Look through the data below for the string "pointers", and copy every line where it turns up.
**** DATASET RECORDS ****
Definition _check_format_string (flags : Z) (st : CheckState)
  : bool * CheckState :=
  match check_format_string_fuel (enough_fuel st) flags st with
  | Some r => r
  | None => (false, st)
  end.

(** ** Reverse type inference *)

Definition is_kind (bt : option BuiltinKind) (k : BuiltinKind) : bool :=
  match bt with
  | Some k' => BuiltinKind_eqb k' k
  | None => false
  end.

Definition _gvariant_format_string_for_type (type : QualType)
  : option string :=
  let bt := dyn_cast_BuiltinType type in
  (* Boolean. *)
  if is_kind bt Bool ||
     QualType_eqb type (find_pointer_type_by_name dm "gboolean")
  then Some "b"
  else if is_kind bt UChar then Some "y"
  else if is_kind bt LongDouble then Some "d"
  else if isSignedIntegerType type then
    let size := getTypeSize dm type in
    if size =? 16 then Some "n"
    else if size =? 32 then Some "i"
    else if size =? 64 then Some "x"
    else None
  else if isUnsignedIntegerType type then
    let size := getTypeSize dm type in
    if size =? 16 then Some "q"
    else if size =? 32 then Some "u"
    else if size =? 64 then Some "t"
    else None
  else if isPointerType type then
    match getPointeeType type with
    | Some pointee_type =>
        if isCharType pointee_type && isConstQualified pointee_type
        then Some "&s" (* or 'o' or 'g' *)
        else if isCharType pointee_type then Some "s"
        else if QualType_eqb pointee_type
                  (find_pointer_type_by_name dm "GVariant")
        then Some "v"
        else if isPointerType pointee_type then
          match getPointeeType pointee_type with
          | Some pointee2_type =>
              if isCharType pointee2_type then Some "^as" else None
          | None => None
          end
        else None
    | None => None
    end
  else None.

(** ** Checking one call *)

(** [g_strdup (....c_str ())]: the literal's bytes up to the first NUL. *)
Fixpoint c_str (s : string) : string :=
  match s with
  | EmptyString => EmptyString
  | String c rest => if Ascii.eqb c zero then EmptyString
                     else String c (c_str rest)
  end.

(** "Sanity check that we've consumed all arguments": the closing loop over
    the arguments still under the cursor. *)
Fixpoint unconsumed_arguments (args : list Expr) (retval : bool)
  (st : CheckState) : bool * CheckState :=
  match args with
  | [] => (retval, set_args_begin [] st)
  | arg :: rest =>
      let error_format_str := _gvariant_format_string_for_type (getType arg) in
      let st :=
        emit_error (UnconsumedArgument (getType arg) error_format_str) st in
      unconsumed_arguments rest false st
  end.

(** The flags a call starts with. *)
Definition initial_flags (func_info : VariantFuncInfo) : Z :=
  let flags := CHECK_FLAG_NONE in
  let flags :=
    if negb (uses_va_list func_info)
    then Z.lor flags CHECK_FLAG_CONSUME_ARGS
    else Z.lor flags CHECK_FLAG_FORCE_VALIST in
  (* Outbound arguments may always be NULL to skip that GVariant
     element. *)
  if negb (args_in func_info)
  then Z.lor flags (Z.lor CHECK_FLAG_DIRECTION_OUT CHECK_FLAG_ALLOW_MAYBE)
  else flags.
(** The command line handed to [self.run].  [exclude] is None when the
    keyword is not given. *)
Definition _rsync_folders (source destination : string)
    (exclude : option (list string)) (dry_run : bool) : outcome string :=
  if negb (Str.endswith source "/")
  then Fails (AssertionError trailing_slash_message)
  else if negb (Str.endswith destination "/")
  then Fails (AssertionError trailing_slash_message)
  else
    let args :=
      [ "--checksum"; "--delete-delay"; "--human-readable";
        "--no-inc-recursive"; "--recursive"; "--stats"; "--progress" ]%string in
    match exclude with
    | None => Fails (Exn TypeError)          (* for pattern in None *)
    | Some patterns =>
        let args :=
          args ++ map (fun pattern => "--exclude '" +++ pattern +++ "'")
                      patterns in
        let args := if dry_run then args ++ ["--dry-run"%string] else args in
        let arguments := Str.join " " args in
        Done ("rsync " +++ source +++ " " +++ destination +++ " " +++ arguments)
    end.

Section Folders.
Variable is_dir : string -> bool.
Variable connection : Files.Remote.

Definition download_folder (source destination : string)
    (exclude : option (list string)) (dry_run : bool) : outcome string :=
  if negb (is_dir destination) then Fails (SystemExit 1)
  else
    let source := Files.path_to_string_remote source connection true in
    let destination := Files.path_to_string is_dir destination in
    _rsync_folders source destination exclude dry_run.
(** * Boolector expression core: the node arena, the unique table and the
    reference-counting engine of [src/btorexp.c], as a shallow embedding.

    Nodes live in the id table; a node pointer is the machine word obtained
    from the node's id by shifting it left by two bits, so that the two low
    bits are free for the tags the source packs into pointers (the inversion
    bit and the child position of a parent link).  The null pointer is [0],
    which is also the address of the reserved slot [0] of the id table.

    Every function that dereferences a pointer is partial: it returns [None]
    where the C code would dereference null or freed storage, or where it
    calls [BTOR_ABORT].  Debug-only [assert]s are not part of the model; the
    theorems take what they need of them as hypotheses. *)

From Stdlib Require Import ZArith Lia List Bool String.
From stdpp Require Import base option list gmap strings.

Local Open Scope Z_scope.
Set Warnings "-register-all".

(** ** Tagged pointers (the macros of btorexp.h) *)

(** Modelled from the spec: section 3.3 (edge encoding) and the way the
    source uses the macros of the absent header btorexp.h.  The low bit of a
    handle is the inversion tag; a parent link stores the child position in
    the two low bits; the real address masks both. *)
Definition BTOR_INVERT_NODE (exp : Z) : Z := Z.lxor 1 exp.
Definition BTOR_IS_INVERTED_NODE (exp : Z) : bool := Z.testbit exp 0.
Definition BTOR_IS_REGULAR_NODE (exp : Z) : bool := negb (Z.testbit exp 0).
Definition BTOR_REAL_ADDR_NODE (exp : Z) : Z := Z.land (Z.lnot 3) exp.
Definition BTOR_COND_INVERT_NODE (cond_exp exp : Z) : Z :=
  Z.lxor (Z.land cond_exp 1) exp.
Definition BTOR_TAG_NODE (exp : Z) (tag : nat) : Z := Z.lor (Z.of_nat tag) exp.
Definition btor_exp_get_tag (exp : Z) : nat := Z.to_nat (Z.land 3 exp).
(** X12. An input without a ["question"] entry makes the synthesis
    chain raise a [KeyError] after it has asked the database for its
    schema; no prompt is sent. *)
Theorem get_sql_chain_missing_question (env : Env) (d : SQLDatabase)
  (input : dict) (schema : string) (w : world) :
  dict_get input "question" = None ->
  get_table_info env (trace w) d = Ok schema ->
  (exists e,
     fst (get_sql_chain env d input w) = Raised e /\
     exc_type e = "KeyError") /\
  emitted (get_sql_chain env d input) w = [EvTableInfo d (Ok schema)].
Proof.
  intros Hq Hs. unfold emitted, get_sql_chain, bind, db_get_table_info, call.
  rewrite Hs. unfold lift.
  rewrite format_sql_template_missing
    by (rewrite dict_get_set_other by reflexivity; exact Hq).
  simpl. rewrite (skipn_length_app (trace w)).
  split; [eexists; split; reflexivity | reflexivity].
Qed.

Lemma get_sql_chain_missing_question_witness :
  (exists e,
     fst (get_sql_chain sample_env (Handle 1) [("chat_history", VList [])]
            connected_world)
     = Raised e /\
     exc_type e = "KeyError") /\
  emitted (get_sql_chain sample_env (Handle 1) [("chat_history", VList [])])
    connected_world
  = [EvTableInfo (Handle 1)
       (Ok "CREATE TABLE employee_engagement_survey_data (...)")].
Proof.
  apply (@get_sql_chain_missing_question sample_env (Handle 1)
           [("chat_history", VList [])]
           "CREATE TABLE employee_engagement_survey_data (...)"
           connected_world).
  - reflexivity.
  - reflexivity.
Defined.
****
**PROBLEM SOLUTION:**
    bits are free for the tags the source packs into pointers (the inversion
(** ** Tagged pointers (the macros of btorexp.h) *)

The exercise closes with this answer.